RECORDS TO USE:
(* ===== verification/ClusterMessages.v ===== *)
(** * Node-to-node messages (protocol/cluster/)

    Heartbeats, votes and replication: structs, [Encode]/[Decode] and the
    [MessageCodec] instances.  These decoders convert lengths to [int] before
    they add, so their offsets do not wrap. *)

From S2P Require Import Prelude GoLang Protocol.

(** ** heartbeat_protocol_request.go *)

Record Heartbeat := mkHeartbeat { Heartbeat_Term : Z; Heartbeat_LeaderID : gostring }.

Definition Heartbeat_init : Z * Heartbeat := (OpHeartbeat, mkHeartbeat 0 []).

Definition Heartbeat_Encode (h : Heartbeat) : go gobytes :=
  let idBytes := Heartbeat_LeaderID h in
  let buf := make (8 + 2 + len idBytes) in
  buf ← PutUint64 buf 0 (Heartbeat_Term h);
  buf ← PutUint16 buf 8 (u16 (len idBytes));
  copy_at buf 10 idBytes.

Definition Heartbeat_Decode (h : Heartbeat) (data : gobytes) : go Heartbeat :=
  if len data <? 10 then Err ErrPayloadTooShort else
  s ← data.[0 : 8]; term ← Uint64 s;
  s ← data.[8 : 10]; idLen ← Uint16 s;
  if len data <? 10 + idLen then Err ErrPayloadTooShort else
  id ← data.[10 : 10 + idLen];
  Ok (mkHeartbeat term id).

(** ** heartbeat_protocol_response.go *)

Record HeartbeatAck := mkHeartbeatAck { HeartbeatAck_Term : Z; HeartbeatAck_LastAppliedIndex : Z }.

Definition HeartbeatAck_init : Z * HeartbeatAck := (OpHeartbeatAck, mkHeartbeatAck 0 0).

Definition HeartbeatAck_Encode (h : HeartbeatAck) : go gobytes :=
  let buf := make 16 in
  buf ← PutUint64 buf 0 (HeartbeatAck_Term h);
  PutUint64 buf 8 (HeartbeatAck_LastAppliedIndex h).

Definition HeartbeatAck_Decode (h : HeartbeatAck) (data : gobytes) : go HeartbeatAck :=
  if len data <? 16 then Err ErrPayloadTooShort else
  s ← data.[0 : 8]; term ← Uint64 s;
  s ← data.[8 : 16]; idx ← Uint64 s;
  Ok (mkHeartbeatAck term idx).

(** ** vote_protocol_request.go *)

Record VoteRequest := mkVoteRequest {
  VoteRequest_Term : Z; VoteRequest_CandidateID : gostring; VoteRequest_LastLogIndex : Z }.

Definition VoteRequest_init : Z * VoteRequest := (OpVoteRequest, mkVoteRequest 0 [] 0).

Definition VoteRequest_Encode (v : VoteRequest) : go gobytes :=
  let idBytes := VoteRequest_CandidateID v in
  let buf := make (8 + 2 + len idBytes + 8) in
  buf ← PutUint64 buf 0 (VoteRequest_Term v);
  buf ← PutUint16 buf 8 (u16 (len idBytes));
  buf ← copy_at buf 10 idBytes;
  PutUint64 buf (10 + len idBytes) (VoteRequest_LastLogIndex v).

Definition VoteRequest_Decode (v : VoteRequest) (data : gobytes) : go VoteRequest :=
  if len data <? 10 then Err ErrPayloadTooShort else
  s ← data.[0 : 8]; term ← Uint64 s;
  s ← data.[8 : 10]; idLen ← Uint16 s;
  if len data <? 10 + idLen + 8 then Err ErrPayloadTooShort else
  id ← data.[10 : 10 + idLen];
  s ← data.[10 + idLen : 18 + idLen]; idx ← Uint64 s;
  Ok (mkVoteRequest term id idx).

(** ** vote_protocol_response.go *)

Record VoteResponse := mkVoteResponse { VoteResponse_Term : Z; VoteResponse_Granted : bool }.

Definition VoteResponse_init : Z * VoteResponse := (OpVoteResponse, mkVoteResponse 0 false).

Definition VoteResponse_Encode (v : VoteResponse) : go gobytes :=
  let buf := make 9 in
  buf ← PutUint64 buf 0 (VoteResponse_Term v);
  if VoteResponse_Granted v then set_index buf 8 0x01 else Ok buf.

Definition VoteResponse_Decode (v : VoteResponse) (data : gobytes) : go VoteResponse :=
  if len data <? 9 then Err ErrPayloadTooShort else
  s ← data.[0 : 8]; term ← Uint64 s;
  b ← index data 8;
  Ok (mkVoteResponse term (b =? 0x01)).

(** ** replication_join_protocol_request.go *)

Record ReplicationJoin := mkReplicationJoin { ReplicationJoin_NodeAddr : gostring }.

Definition ReplicationJoin_init : Z * ReplicationJoin := (OpReplicationJoin, mkReplicationJoin []).

Definition ReplicationJoin_Encode (r : ReplicationJoin) : go gobytes :=
  let addrBytes := ReplicationJoin_NodeAddr r in
  let buf := make (2 + len addrBytes) in
  buf ← PutUint16 buf 0 (u16 (len addrBytes));
  copy_at buf 2 addrBytes.

Definition ReplicationJoin_Decode (r : ReplicationJoin) (data : gobytes) : go ReplicationJoin :=
  if len data <? 2 then Err ErrPayloadTooShort else
  s ← data.[0 : 2]; addrLen ← Uint16 s;
  if len data <? 2 + addrLen then Err ErrPayloadTooShort else
  addr ← data.[2 : 2 + addrLen];
  Ok (mkReplicationJoin addr).

(** ** replication_sync_protocol_request.go *)

Definition replicationSyncHeaderSize : Z := 8 + 1 + 2 + 4 + 8.

Record ReplicationSync := mkReplicationSync {
  ReplicationSync_LogIndex : Z;
  ReplicationSync_Op : Z;
  ReplicationSync_Key : gobytes;
  ReplicationSync_Value : gobytes;
  ReplicationSync_ExpiresAt : Z }.

Definition ReplicationSync_init : Z * ReplicationSync := (OpReplicationSync, mkReplicationSync 0 0 [] [] 0).

Definition ReplicationSync_Encode (r : ReplicationSync) : go gobytes :=
  let keyLen := len (ReplicationSync_Key r) in
  let valLen := len (ReplicationSync_Value r) in
  let buf := make (replicationSyncHeaderSize + keyLen + valLen) in
  buf ← PutUint64 buf 0 (ReplicationSync_LogIndex r);
  buf ← set_index buf 8 (ReplicationSync_Op r);
  buf ← PutUint16 buf 9 (u16 keyLen);
  buf ← PutUint32 buf 11 (u32 valLen);
  buf ← PutUint64 buf 15 (ReplicationSync_ExpiresAt r);
  buf ← copy_at buf 23 (ReplicationSync_Key r);
  copy_at buf (23 + keyLen) (ReplicationSync_Value r).

Definition ReplicationSync_Decode (r : ReplicationSync) (data : gobytes) : go ReplicationSync :=
  if len data <? replicationSyncHeaderSize then Err ErrPayloadTooShort else
  s ← data.[0 : 8]; logIndex ← Uint64 s;
  op ← index data 8;
  s ← data.[9 : 11]; keyLen ← Uint16 s;
  s ← data.[11 : 15]; valLen ← Uint32 s;
  s ← data.[15 : 23]; expiresAt ← Uint64 s;
  if len data <? replicationSyncHeaderSize + keyLen + valLen then Err ErrPayloadTooShort else
  ksrc ← data.[23 : 23 + keyLen];
  vsrc ← data.[23 + keyLen : 23 + keyLen + valLen];
  Ok (mkReplicationSync logIndex op (make_copy keyLen ksrc) (make_copy valLen vsrc) expiresAt).

(** ** replication_sync_protocol_response.go *)

Record ReplicationAck := mkReplicationAck { ReplicationAck_LastAppliedIndex : Z }.

Definition ReplicationAck_init : Z * ReplicationAck := (OpReplicationAck, mkReplicationAck 0).

Definition ReplicationAck_Encode (r : ReplicationAck) : go gobytes :=
  let buf := make 8 in
  PutUint64 buf 0 (ReplicationAck_LastAppliedIndex r).

Definition ReplicationAck_Decode (r : ReplicationAck) (data : gobytes) : go ReplicationAck :=
  if len data <? 8 then Err ErrPayloadTooShort else
  s ← data.[0 : 8]; idx ← Uint64 s;
  Ok (mkReplicationAck idx).

#[export] Instance Heartbeat_Message : Message Heartbeat :=
  { OpCode _ := OpHeartbeat; Encode := Heartbeat_Encode; Decode := Heartbeat_Decode }.
#[export] Instance HeartbeatAck_Message : Message HeartbeatAck :=
  { OpCode _ := OpHeartbeatAck; Encode := HeartbeatAck_Encode; Decode := HeartbeatAck_Decode }.
#[export] Instance VoteRequest_Message : Message VoteRequest :=
  { OpCode _ := OpVoteRequest; Encode := VoteRequest_Encode; Decode := VoteRequest_Decode }.
#[export] Instance VoteResponse_Message : Message VoteResponse :=
  { OpCode _ := OpVoteResponse; Encode := VoteResponse_Encode; Decode := VoteResponse_Decode }.
#[export] Instance ReplicationJoin_Message : Message ReplicationJoin :=
  { OpCode _ := OpReplicationJoin; Encode := ReplicationJoin_Encode; Decode := ReplicationJoin_Decode }.
#[export] Instance ReplicationSync_Message : Message ReplicationSync :=
  { OpCode _ := OpReplicationSync; Encode := ReplicationSync_Encode; Decode := ReplicationSync_Decode }.
#[export] Instance ReplicationAck_Message : Message ReplicationAck :=
  { OpCode _ := OpReplicationAck; Encode := ReplicationAck_Encode; Decode := ReplicationAck_Decode }.

(** ** The interface, discharged *)

#[export] Hint Unfold replicationSyncHeaderSize : keva_unfold.

#[export] Program Instance Heartbeat_Codec : MessageCodec Heartbeat := {
  wire h := be 8 (Heartbeat_Term h) ++ be 2 (u16 (len (Heartbeat_LeaderID h))) ++ Heartbeat_LeaderID h;
  wf h := 0 ≤ Heartbeat_Term h < 2 ^ 64 ∧ len (Heartbeat_LeaderID h) < 65536;
}.
Next Obligation. codec_encode Heartbeat_Encode. Qed.
Next Obligation. intros m0 [t id] rest _ [??]. codec_decode Heartbeat_Decode. Qed.
Next Obligation. intros m0 [t id] n _ [??] Hn%nat_lt_len. codec_truncated Heartbeat_Decode n 10. Qed.
Next Obligation. done. Qed.

#[export] Program Instance HeartbeatAck_Codec : MessageCodec HeartbeatAck := {
  wire h := be 8 (HeartbeatAck_Term h) ++ be 8 (HeartbeatAck_LastAppliedIndex h);
  wf h := 0 ≤ HeartbeatAck_Term h < 2 ^ 64 ∧ 0 ≤ HeartbeatAck_LastAppliedIndex h < 2 ^ 64;
}.
Next Obligation. codec_encode HeartbeatAck_Encode. Qed.
Next Obligation. intros m0 [t i] rest _ [??]. codec_decode HeartbeatAck_Decode. Qed.
Next Obligation. intros m0 [t i] n _ [??] Hn%nat_lt_len. codec_truncated HeartbeatAck_Decode n 16. Qed.
Next Obligation. done. Qed.

#[export] Program Instance VoteRequest_Codec : MessageCodec VoteRequest := {
  wire v := be 8 (VoteRequest_Term v) ++ be 2 (u16 (len (VoteRequest_CandidateID v))) ++
            VoteRequest_CandidateID v ++ be 8 (VoteRequest_LastLogIndex v);
  wf v := 0 ≤ VoteRequest_Term v < 2 ^ 64 ∧ len (VoteRequest_CandidateID v) < 65536 ∧
          0 ≤ VoteRequest_LastLogIndex v < 2 ^ 64;
}.
Next Obligation. codec_encode VoteRequest_Encode. Qed.
Next Obligation. intros m0 [t id i] rest _ (?&?&?). codec_decode VoteRequest_Decode. Qed.
Next Obligation. intros m0 [t id i] n _ (?&?&?) Hn%nat_lt_len. codec_truncated VoteRequest_Decode n 10. Qed.
Next Obligation. done. Qed.

#[export] Program Instance VoteResponse_Codec : MessageCodec VoteResponse := {
  wire v := be 8 (VoteResponse_Term v) ++ [Z.b2z (VoteResponse_Granted v)];
  wf v := 0 ≤ VoteResponse_Term v < 2 ^ 64;
}.
Next Obligation. codec_encode VoteResponse_Encode. Qed.
Next Obligation. intros m0 [t g] rest _ ?. codec_decode VoteResponse_Decode. Qed.
Next Obligation. intros m0 [t g] n _ ? Hn%nat_lt_len. codec_truncated VoteResponse_Decode n 9. Qed.
Next Obligation. done. Qed.

#[export] Program Instance ReplicationJoin_Codec : MessageCodec ReplicationJoin := {
  wire r := be 2 (u16 (len (ReplicationJoin_NodeAddr r))) ++ ReplicationJoin_NodeAddr r;
  wf r := len (ReplicationJoin_NodeAddr r) < 65536;
}.
Next Obligation. codec_encode ReplicationJoin_Encode. Qed.
Next Obligation. intros m0 [a] rest _ ?. codec_decode ReplicationJoin_Decode. Qed.
Next Obligation. intros m0 [a] n _ ? Hn%nat_lt_len. codec_truncated ReplicationJoin_Decode n 2. Qed.
Next Obligation. done. Qed.

#[export] Program Instance ReplicationSync_Codec : MessageCodec ReplicationSync := {
  wire r := be 8 (ReplicationSync_LogIndex r) ++ [ReplicationSync_Op r] ++
            be 2 (u16 (len (ReplicationSync_Key r))) ++ be 4 (u32 (len (ReplicationSync_Value r))) ++
            be 8 (ReplicationSync_ExpiresAt r) ++ ReplicationSync_Key r ++ ReplicationSync_Value r;
  wf r := 0 ≤ ReplicationSync_LogIndex r < 2 ^ 64 ∧ len (ReplicationSync_Key r) < 65536 ∧
          len (ReplicationSync_Value r) < 2 ^ 32 ∧ 0 ≤ ReplicationSync_ExpiresAt r < 2 ^ 64;
}.
Next Obligation. codec_encode ReplicationSync_Encode. Qed.
Next Obligation. intros m0 [i o k v x] rest _ (?&?&?&?). codec_decode ReplicationSync_Decode. Qed.
Next Obligation.
  intros m0 [i o k v x] n _ (?&?&?&?) Hn%nat_lt_len. codec_truncated ReplicationSync_Decode n 23.
Qed.
Next Obligation. done. Qed.

#[export] Program Instance ReplicationAck_Codec : MessageCodec ReplicationAck := {
  wire r := be 8 (ReplicationAck_LastAppliedIndex r);
  wf r := 0 ≤ ReplicationAck_LastAppliedIndex r < 2 ^ 64;
}.
Next Obligation. codec_encode ReplicationAck_Encode. Qed.
Next Obligation. intros m0 [i] rest _ ?. codec_decode ReplicationAck_Decode. Qed.
Next Obligation. intros m0 [i] n _ ? Hn%nat_lt_len. codec_truncated ReplicationAck_Decode n 8. Qed.
Next Obligation. done. Qed.

(** ** No input makes these decoders panic *)

Lemma Heartbeat_Decode_returns m data : bytes_ok data → returns (Heartbeat_Decode m data).
Proof. intros Hok. unfold Heartbeat_Decode, returns. no_panic Hok. Qed.

Lemma HeartbeatAck_Decode_returns m data : bytes_ok data → returns (HeartbeatAck_Decode m data).
Proof. intros Hok. unfold HeartbeatAck_Decode, returns. no_panic Hok. Qed.

Lemma VoteRequest_Decode_returns m data : bytes_ok data → returns (VoteRequest_Decode m data).
Proof. intros Hok. unfold VoteRequest_Decode, returns. no_panic Hok. Qed.

Lemma VoteResponse_Decode_returns m data : bytes_ok data → returns (VoteResponse_Decode m data).
Proof. intros Hok. unfold VoteResponse_Decode, returns. no_panic Hok. Qed.

Lemma ReplicationJoin_Decode_returns m data : bytes_ok data → returns (ReplicationJoin_Decode m data).
Proof. intros Hok. unfold ReplicationJoin_Decode, returns. no_panic Hok. Qed.

Lemma ReplicationSync_Decode_returns m data : bytes_ok data → returns (ReplicationSync_Decode m data).
Proof. intros Hok. unfold ReplicationSync_Decode, replicationSyncHeaderSize, returns. no_panic Hok. Qed.

Lemma ReplicationAck_Decode_returns m data : bytes_ok data → returns (ReplicationAck_Decode m data).
Proof. intros Hok. unfold ReplicationAck_Decode, returns. no_panic Hok. Qed.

TASK DIRECTIONS:
Every line from the top of the material through the line containing "Definition Heartbeat_init : Z" must be transcribed exactly, and no other line may appear.

RESPONSE:
(* ===== verification/ClusterMessages.v ===== *)
(** * Node-to-node messages (protocol/cluster/)

    Heartbeats, votes and replication: structs, [Encode]/[Decode] and the
    [MessageCodec] instances.  These decoders convert lengths to [int] before
    they add, so their offsets do not wrap. *)

From S2P Require Import Prelude GoLang Protocol.

(** ** heartbeat_protocol_request.go *)

Record Heartbeat := mkHeartbeat { Heartbeat_Term : Z; Heartbeat_LeaderID : gostring }.

Definition Heartbeat_init : Z * Heartbeat := (OpHeartbeat, mkHeartbeat 0 []).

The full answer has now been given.